Ich verwende uebrigens die klassische Teichheizung mit 600 Watt. Allerdings glaube ich das die Styrodurplatten durchaus eine sehr gute Alternative sind (...erheblich stromsparender ...grob ueberschlaegig ca. 100 Prozent )


----------



## Frankia (26. Aug. 2011)

*AW: Im Winter Eisfrei*

Hallo Volker,



> ich habe Bedenken die Pumpe durchlaufen zu lassen. Wenn -wie im letzten Winter- Lufttemperaturen von bis zu -15 Grad herrschen und auch tagsueber Dauerfrost-Temperaturen sind, so wird das Wasser ja durch das Pumpen an der Oberflaeche weiter abgekuehlt.



............kann dir nur zustimmen. Das "wärmere Wasser, das sich am Boden des Teiches befindet wird noch oben gepumpt und beim Einlauf mit dem kalten vermischt. Dadurch wird automatisch die gesamte Temperatur im Teich abgekühlt .............und bei -15 ° friert eben alles ein........................


----------



## Jan42 (27. Aug. 2011)

*AW: Im Winter Eisfrei*

Hallo , 

sorry , das Bild ist schon etwas älter . Diesen Bachlauf gibt es nicht mehr . Die Pumpe wird zum Winter hin etwas in die Höhe befördert ( ca. 40 cm unter wasseroberfläche ) und dann wird nur der Schlauch von dem Druckfilter ( der darf keinen Frost kriegen , sonst ist gleich wieder ein neuer Behälter fällig ) so gelegt , das er ca. 10 - 15 cm über Wasseröberfläche liegt und so eine kleine Stelle eisfrei hält - übrigens leben meine 4 Kois noch alle und ich bin seit 3 Jahren der einzige Teichbesitzer hier in der Siedlung , der nicht einen Fisch verloren hat ( alle anderen haben ihre Pumpen ausgeschaltet )  
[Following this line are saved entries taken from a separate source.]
(** * HD44780 LCD driver and input button reader (avr/lcd_and_input.c)

    A shallow embedding of the driver's static state, its timer interrupt
    (autoscroll and button debouncing), the transaction staging store, the
    confirmation workflow [userDenied] and the seed presenter
    [writeBackupSeed], followed by the properties proved about them.

    Conventions.
    - [uint8_t] and [uint16_t] variables are [Z] values; every increment and
      decrement of the source is written with its wrap-around.
    - [char] is [ascii]; a [char *] argument is the list of characters found
      in memory from the pointer on.
    - The HD44780 transport is abstracted at [write8]: every call appends the
      level of the register-select line and the byte to [lcd_bus]. Module
      [Pins] models the pin functions below it ([writeArduinoPin], [write4],
      [write8], [setArduinoPinInput]) on the I/O registers, and the two are
      related in the further properties.
    - The foreground reads the [volatile] button flags; the interrupts that
      fire while it polls are supplied by a [timeline]: one burst of timer
      ticks per volatile read. Module [Traced] embeds the foreground a
      second time, with the settle delay of [clearLcd] as a further point
      where a burst is taken and with a log of the flag reads that fixes
      their order among the writes to the display. *)

From Stdlib Require Import ZArith List Bool Ascii String Lia.
From stdpp Require Import base list.
Import ListNotations.
Local Open Scope Z_scope.

(** ** Constants of the source *)

Definition MAX_OUTPUTS : Z := 2.
Definition NUM_COLUMNS : Z := 16.
Definition SCROLL_SPEED : Z := 150.
Definition SCROLL_PAUSE : Z := 450.
Definition DEBOUNCE_COUNT : Z := 8.
Definition ACCEPT_PIN : Z := 6.
Definition CANCEL_PIN : Z := 7.

(** [uint8_t] and [uint16_t] truncation. *)
Definition u8 (x : Z) : Z := x mod 256.
Definition u16 (x : Z) : Z := x mod 65536.

Definition NUL : ascii := Ascii.zero.

Definition is_NUL (c : ascii) : bool := (N_of_ascii c =? 0)%N.

(** A string literal as it lies in memory: its characters, then the
    terminator. *)
Definition literal (s : string) : list ascii := list_ascii_of_string s ++ [NUL].

(** ** Static state of the module *)

(** One [write8] on the bus: the level of RS (false = command, true = data)
    and the byte. *)
Record lcd_write := LcdWrite { bus_rs : bool; bus_byte : Z }.

Record display := mkDisplay {
  current_column : Z;
  max_line_size : Z;
  scroll_pos : Z;
  scroll_to_left : bool;
  scroll_counter : Z;
  rs_pin : bool;
  lcd_bus : list lcd_write
}.

Record buttons := mkButtons {
  accept_button : bool;
  cancel_button : bool;
  accept_debounce : Z;
  cancel_debounce : Z
}.

Record staging := mkStaging {
  list_amount : list (list ascii);
  list_address : list (list ascii);
  list_index : Z;
  transaction_fee_set : bool;
  transaction_fee_amount : list ascii
}.

Record world := mkWorld {
  disp : display;
  btn : buttons;
  stage : staging
}.
(** X6: no create operation deletes or changes a stored row.  When
    [create_building] returns, the buildings are the old ones followed by
    the returned row and no other table has changed; when
    [create_activity] returns, the same holds of the activities, and when
    it raises its [ValueError] the store is the old one; when
    [create_organization] returns, the organizations are the old ones
    followed by the returned row, the phones are the old ones followed by
    one phone of the new organization per number of the request, the links
    start with the old ones, and buildings and activities have not
    changed. *)
Theorem create_operations_only_append :
  forall db : Store,
    (forall b row db',
       request (create_building b) db = (Return row, db') ->
       extends db db'
       /\ buildings db' = buildings db ++ [row]
       /\ activities db' = activities db
       /\ organizations db' = organizations db
       /\ phones db' = phones db
       /\ organization_activity db' = organization_activity db)
    /\ (forall a row db',
          request (create_activity a) db = (Return row, db') ->
          extends db db'
          /\ activities db' = activities db ++ [row]
          /\ buildings db' = buildings db
          /\ organizations db' = organizations db
          /\ phones db' = phones db
          /\ organization_activity db' = organization_activity db)
    /\ (forall a msg db',
          request (create_activity a) db = (Raise (ValueError msg), db') ->
          db' = db)
    /\ (forall o org db',
          request (create_organization o) db = (Return org, db') ->
          extends db db'
          /\ organizations db' = organizations db ++ [org]
          /\ buildings db' = buildings db
          /\ activities db' = activities db
          /\ exists added,
               phones db' = phones db ++ added
               /\ map Phone.number added = OrganizationCreate.phone_numbers o
               /\ Forall (fun p => Phone.organization_id p
                                   = Organization.id org) added).
Proof.
  intros db. split; [| split; [| split]].
  - intros b row db' Hrun. rewrite create_building_run in Hrun.
    cbv zeta in Hrun. injection Hrun as <- <-.
    cbn [with_building buildings activities organizations phones
           organization_activity].
    split; [| repeat split].
    unfold extends. cbn [with_building buildings activities organizations
                           phones organization_activity].
    repeat split; try (exists []; now rewrite app_nil_r).
    eexists. reflexivity.
  - intros a row db' Hrun.
    destruct (create_activity_cases a db)
      as [Hr | p pa Hpid Hp Hfind Hok | p Hpid Hp Hfind
          | p pa Hpid Hp Hfind Hdeep];
      try discriminate; injection Hrun as <- <-;
      cbn [with_activity buildings activities organizations phones
             organization_activity];
      (split; [| repeat split]);
      unfold extends; cbn [with_activity buildings activities organizations
                             phones organization_activity];
      repeat split; try (exists []; now rewrite app_nil_r);
      eexists; reflexivity.
  - intros a msg db' Hrun.
    destruct (create_activity_cases a db)
      as [Hr | p pa Hpid Hp Hfind Hok | p Hpid Hp Hfind
          | p pa Hpid Hp Hfind Hdeep];
      try discriminate; now injection Hrun as _ <-.
  - intros o org db' Hreturns.
    destruct (create_organization_run_owned o db)
      as (added & Hrun & Hnum & Hown).
    rewrite Hrun in Hreturns. injection Hreturns as <- <-.
    cbn [buildings activities organizations phones organization_activity].
    split; [| split; [| split; [| split]]]; try reflexivity.
    + unfold extends. cbn [buildings activities organizations phones
                             organization_activity].
      repeat split; try (exists []; now rewrite app_nil_r);
        eexists; reflexivity.
    + now exists added.
Qed.

(** ** Keys and references in reachable stores *)

Lemma add_phones_keys numbers organization_id :
  forall c,
    NoDup (map Phone.id (phones (pending c))) ->
    (forall p, In p (phones (pending c)) -> 1 <= Phone.id p) ->
    exists added,
      add_phones numbers organization_id c
      = (Return tt,
         mkConn (persisted c)
           (mkStore (buildings (pending c)) (activities (pending c))
              (organizations (pending c)) (phones (pending c) ++ added)
              (organization_activity (pending c))))
      /\ map Phone.number added = numbers
      /\ Forall (fun p => Phone.organization_id p = organization_id) added
      /\ NoDup (map Phone.id (phones (pending c) ++ added))
      /\ (forall p, In p added -> 1 <= Phone.id p).
Proof.
  induction numbers as [| number rest IH]; intros c Hnd Hpos.
  - exists []. simpl. rewrite app_nil_r. destruct c as [p [b a o ph l]].
    repeat split; try assumption; try constructor. intros q [].
  - simpl. unfold bind at 1. unfold add_phone, bind, query, update, ret.
    cbn [fst snd pending persisted phones buildings activities organizations
           organization_activity].
    set (row := Phone.mk (next_id (map Phone.id (phones (pending c))))
                  number organization_id).
    match goal with |- context [add_phones rest organization_id ?c'] =>
      destruct (IH c') as (added & Hrun & Hnum & Hall & Hnd' & Hpos') end.
    + cbn [pending phones]. rewrite map_app. simpl.
      apply NoDup_snoc; [assumption | apply next_id_fresh].
    + cbn [pending phones]. intros q Hq. apply in_app_or in Hq.
      destruct Hq as [Hq | [<- | []]]; [now apply Hpos |].
      apply next_id_positive.
    + rewrite Hrun. cbn [pending persisted phones buildings activities
                           organizations organization_activity] in *.
      exists (row :: added). rewrite <- app_assoc in *. simpl in *.
      repeat split.
      * now rewrite Hnum.
      * constructor; [reflexivity | assumption].
      * assumption.
      * intros q [<- | Hq]; [apply next_id_positive | now apply Hpos'].
Qed.

(** The invariant of keys: every key is at least 1. *)
Lemma create_organization_keys o db :
  NoDup (map Phone.id (phones db)) ->
  (forall p, In p (phones db) -> 1 <= Phone.id p) ->
  exists added,
    after (create_organization o) db
    = mkStore (buildings db) (activities db)
        (organizations db ++ [new_organization db o])
        (phones db ++ added)
        (organization_activity db
           ++ map (fun a => (Organization.id (new_organization db o),
                             Activity.id a))
                (resolved db o))
    /\ map Phone.number added = OrganizationCreate.phone_numbers o
    /\ Forall (fun p => Phone.organization_id p
                        = Organization.id (new_organization db o)) added
    /\ NoDup (map Phone.id (phones db ++ added))
    /\ (forall p, In p added -> 1 <= Phone.id p).
Proof.
  intros Hnd Hpos.
  unfold after, request, create_organization, add_organization, set_activities,
    bind, query, update, commit, ret, open. simpl.
  match goal with |- context [add_phones ?ns ?k ?c'] =>
    destruct (add_phones_keys ns k c' Hnd Hpos)
      as (added & Hrun & Hnum & Hown & Hnd' & Hpos');
    rewrite Hrun end.
  exists added. simpl. repeat split; assumption.
Qed.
Durschnittliche Eisdicke ist max. 25 cm auf meinem Teich - noch keine Todesfälle zu verzeichnen  


PS : mit Schwerkraftfilter und Rohrpumpe wird es wahrscheinlich besser aussehen , da wird die Oberfläche ja in ständiger Bewegung gehalten 

LG Jan


----------



## horstf (30. Aug. 2011)

*AW: Im Winter Eisfrei*

Hallo Zusammen,
ich überlege auch gerade, wie ich meine Goldfische im Teich durch den Winter bringe.
Lese interessiert mit und hoffe auf weitere gute Ideen.

LG Horst


----------



## Thomas#43 (30. Aug. 2011)

*AW: Im Winter Eisfrei*

Hallo zusammen,

ich mache das wie Jan, meine Pumpe läuft auch durch ohne Filter. Da ich 2 Ausläufe habe drehe ich den han vor dem Filter einfach zu. Hatte die letzten Jahre keine Probleme damit trotz -20°C. Meinen Koi's schadet das auch nichts. Ich hatte bisher keine Verlußte trotz einer Wassertiefe von 1m.
Jetzt werden mich zwar einige zerreißen wollen von wegen Koi nur 1m usw. aber bei mir funktionierts schon einige Jahre und ich hatte 2010 das erste mal Nachwuchs

Gruß Thomas


----------



## S.Reiner (30. Aug. 2011)

*AW: Im Winter Eisfrei*

Hallo hier mal Bilder des Winters 2010 -11 na Ja andere haben da mehr Schnee und FrostAber ich hatte keine ausfälle und immer Pumpe an . Es kommt aber auch auf die Region an denn in Bayern ist das kaum möglich Denke ich mal .


----------



## MadDog (30. Aug. 2011)

*AW: Im Winter Eisfrei*

Ich gebe Jan Recht. Diese Idee ist die Beste !!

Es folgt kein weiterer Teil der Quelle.